■ WHAT IS EXPECTED
Word for word, transcribe the material below from its first line to the line with "[height] rows and", both included.
╭──
Definition feature_to_array (self : t) (feature_idx : Z) : M loc :=
  out <- numpy_zeros (height self) (width self) ;;
  feature <- lift (getitem (features self) feature_idx) ;;
  _ <- for_each (λ r : Rect.t,
         let '(Rect.mk x y w h weight) := r in
         modify out (iadd_slice y (y + h) x (x + w) weight)) feature ;;
  ret out.

Section Detect.
(** [cv2.resize(im, (width, height), interpolation=...)]: an array of
    [height] rows and [width] columns, or an error. *)
Variable cv2_resize : ndarray → Z * Z → interpolation → outcome ndarray.

(** The body of [for classifier in stage.weak_classifiers]. *)
Fixpoint classifier_loop (self : t) (im : loc) (stage_idx : Z)
    (classifiers : list WeakClassifier.t) (total : Q) : M Q :=
  match classifiers with
  | [] => ret total
  | classifier :: rest =>
      _ <- emit (Evaluated stage_idx classifier) ;;
      feature_array <-
        feature_to_array self (WeakClassifier.feature_idx classifier) ;;
      fa <- deref feature_array ;;
      a <- deref im ;;
      if Qle_bool (WeakClassifier.threshold classifier)
                  (numpy_sum (multiply fa a))
      then classifier_loop self im stage_idx rest
             (total + WeakClassifier.pass_val classifier)%Q
      else classifier_loop self im stage_idx rest
             (total + WeakClassifier.fail_val classifier)%Q
  end.

(** The body of [for stage_idx, stage in enumerate(self.stages)]. *)
Fixpoint stage_loop (self : t) (im : loc) (stage_idx : Z)
    (stages : list Stage.t) : M Z :=
  match stages with
  | [] => ret 1%Z
  | stage :: rest =>
      total <- classifier_loop self im stage_idx
                 (Stage.weak_classifiers stage) 0%Q ;;
      if Qlt_bool total (Stage.threshold stage)
      then _ <- emit (Printed stage_idx) ;; ret (- stage_idx)%Z
      else stage_loop self im (stage_idx + 1)%Z rest
  end.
╰──
■ RESULT OF THIS TASK
Definition feature_to_array (self : t) (feature_idx : Z) : M loc :=
  out <- numpy_zeros (height self) (width self) ;;
  feature <- lift (getitem (features self) feature_idx) ;;
  _ <- for_each (λ r : Rect.t,
         let '(Rect.mk x y w h weight) := r in
         modify out (iadd_slice y (y + h) x (x + w) weight)) feature ;;
  ret out.

Section Detect.
(** [cv2.resize(im, (width, height), interpolation=...)]: an array of
    [height] rows and [width] columns, or an error. *)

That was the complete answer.